Adipocytes serve not only as a storage depot of fats but also as endocrine cells secreting adipocytokines including tumor necrosis factor α (TNFα). Using preadipogenic 3T3-L1 cells, we attempt to determine the response of adipocytes at different stages of the life cycle to TNFα with respect to the gene expression of the arachidonate cyclooxygenase (COX) pathway and the role of endogenous prostaglandins (PGs). The gene expression analysis of the COX pathway revealed the marked increase in mRNA and protein levels of COX-2 in response to TNFα in preadipocytes, whereas COX-1 was expressed constitutively.

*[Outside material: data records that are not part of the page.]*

(** * dep-dl: source resolution, meta-import discovery and archive extraction

    A shallow embedding of [main.go] of dep-dl.  The program reads the
    projects of a [Gopkg.lock] file and fetches each of them into
    [vendor/<name>], from a GitHub tarball when the source names a GitHub
    repository and with [git clone] otherwise.

    The file has three layers:
    - [Go]: the functions of Go's standard library that [main.go] calls on
      strings and paths ([strings.Split], [filepath.Join], [regexp], ...);
    - [Os]: the file system the program writes to, as a finite map from
      absolute paths to nodes;
    - the program itself: [entryTarget], [writeEntry], [extract], [dlGithub],
      [dlGit], [parseMetaGoImports], [getGoImports] and [download], written
      in state-passing style over a [World] (file system and trace of the
      actions performed), with the network, the decoders and the git client
      supplied by an environment [Env].

    The theorems follow the definitions: the package filter of the
    extraction loop, meta-import discovery, the traces of the fetch
    functions and the dispatch of [download], what an entry leaves in the
    file system, and fetching the same archive twice. *)

From Stdlib Require Import Ascii List ZArith NArith Lia Bool.
From Stdlib Require String.
From stdpp Require Import base option list gmap strings.

Local Open Scope Z_scope.

(** ** Go's standard library on strings and paths *)

Module Go.

(** A Go [string] is a sequence of bytes; [String.string] is the same. *)

Definition slash : ascii := "/"%char.
Definition newline : ascii := "010"%char.

(** [strings.HasPrefix]. *)
Definition HasPrefix (s pre : string) : bool := String.prefix pre s.

(** [strings.Split(s, "/")]: the substrings between the separators; a
    string without separator is returned whole, also the empty one. *)
Fixpoint Split (s : string) : list string :=
  match s with
  | EmptyString => [EmptyString]
  | String c s' =>
      if Ascii.eqb c slash then EmptyString :: Split s'
      else match Split s' with
           | x :: xs => String c x :: xs
           | [] => [String c EmptyString]
           end
  end.

(** [strings.Join(elems, "/")]. *)
Definition JoinSlash (elems : list string) : string := String.concat "/" elems.

(** One element of the lexical processing of [filepath.Clean]: [acc] is the
    stack of elements kept so far, innermost first. *)
Definition cleanStep (rooted : bool) (acc : list string) (c : string) : list string :=
  if String.eqb c "" then acc
  else if String.eqb c "." then acc
  else if String.eqb c ".." then
    match acc with
    | top :: rest => if String.eqb top ".." then c :: acc else rest
    | [] => if rooted then [] else [c]
    end
  else c :: acc.

(** [filepath.Clean] on a Unix path: empty and [.] elements are dropped, an
    inner [..] removes the element before it, [..] at the start of a rooted
    path is dropped, and the empty result is [.]. *)
Definition Clean (path : string) : string :=
  let rooted := HasPrefix path "/" in
  let body := JoinSlash (rev (fold_left (cleanStep rooted) (Split path) [])) in
  if rooted then "/" +:+ body
  else if String.eqb body "" then "." else body.

(** [filepath.Join]: leading empty elements are skipped, the rest is joined
    with the separator and cleaned; no element at all gives the empty
    string. *)
Fixpoint Join (elem : list string) : string :=
  match elem with
  | [] => ""
  | e :: rest => if String.eqb e "" then Join rest else Clean (JoinSlash elem)
  end.

(** [filepath.Dir]: the path up to and with its last separator, cleaned. *)
Definition Dir (path : string) : string :=
  match Split path with
  | [] | [_] => Clean ""
  | comps => Clean (JoinSlash (removelast comps) +:+ "/")
  end.

(** *** Runes

    [regexp], [strings.Fields], [strings.ToLower] and [strings.EqualFold]
    read a string rune by rune.  [decodeRune] is
    [utf8.DecodeRuneInString]: the code point and the width in bytes of the
    first rune, an invalid encoding being the rune [U+FFFD] of width 1. *)

Definition byteAt (s : string) (i : nat) : option N :=
  N_of_ascii <$> String.get i s.

Definition inRange (lo hi : N) (b : option N) : bool :=
  match b with
  | Some x => (lo <=? x)%N && (x <=? hi)%N
  | None => false
  end.

Definition RuneError : N := 65533%N.

Definition cont (b : option N) : N := from_option (fun x => N.land x 63) 0%N b.

Definition decodeRune (s : string) : N * nat :=
  match byteAt s 0 with
  | None => (RuneError, 0%nat)
  | Some b0 =>
      let b1 := byteAt s 1 in
      let b2 := byteAt s 2 in
      let b3 := byteAt s 3 in
      let tail := inRange 128 191 in
      if (b0 <? 128)%N then (b0, 1%nat)
      else if inRange 194 223 (Some b0) then
        if tail b1 then (N.land b0 31 * 64 + cont b1, 2%nat)%N
        else (RuneError, 1%nat)
      else if inRange 224 239 (Some b0) then
        let lo := if (b0 =? 224)%N then 160%N else 128%N in
        let hi := if (b0 =? 237)%N then 159%N else 191%N in
        if inRange lo hi b1 && tail b2
        then ((N.land b0 15 * 64 + cont b1) * 64 + cont b2, 3%nat)%N
        else (RuneError, 1%nat)
      else if inRange 240 244 (Some b0) then
        let lo := if (b0 =? 240)%N then 144%N else 128%N in
        let hi := if (b0 =? 244)%N then 143%N else 191%N in
        if inRange lo hi b1 && tail b2 && tail b3
        then (((N.land b0 7 * 64 + cont b1) * 64 + cont b2) * 64 + cont b3, 4%nat)%N
        else (RuneError, 1%nat)
      else (RuneError, 1%nat)
  end.

Fixpoint dropS (n : nat) (s : string) : string :=
  match n, s with
  | S n', String _ s' => dropS n' s'
  | _, _ => s
  end.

Moreover, the cells at different cycle stages exhibited the specific gene expression of isoformic enzymes of prostaglandin (PG) synthases for PGs of the D 2, E 2, and F 2α series upon exposure to TNFα. The treatment of preadipocytes with TNFα along with calcium ionophore A23187 resulted in the stimulated formation of PGE 2 and PGF 2α, attenuating the apoptotic cell death induced by TNFα alone. The response of adipocytes to synthesize these PGs declined during the differentiation and maturation phases. The cells during the differentiation phase were the most sensitive to TNFα in terms of the decrease in adipogenesis without the mediation of endogenous PGs. TNFα was also effective in suppressing adipogenesis during the maturation process. Taken together, TNFα can control cell number of preadipocytes as well as the size of fat storage in mature adipocytes. The action of TNFα on preadipocytes can be modulated by the production of endogenous PGs through the induction of COX-2.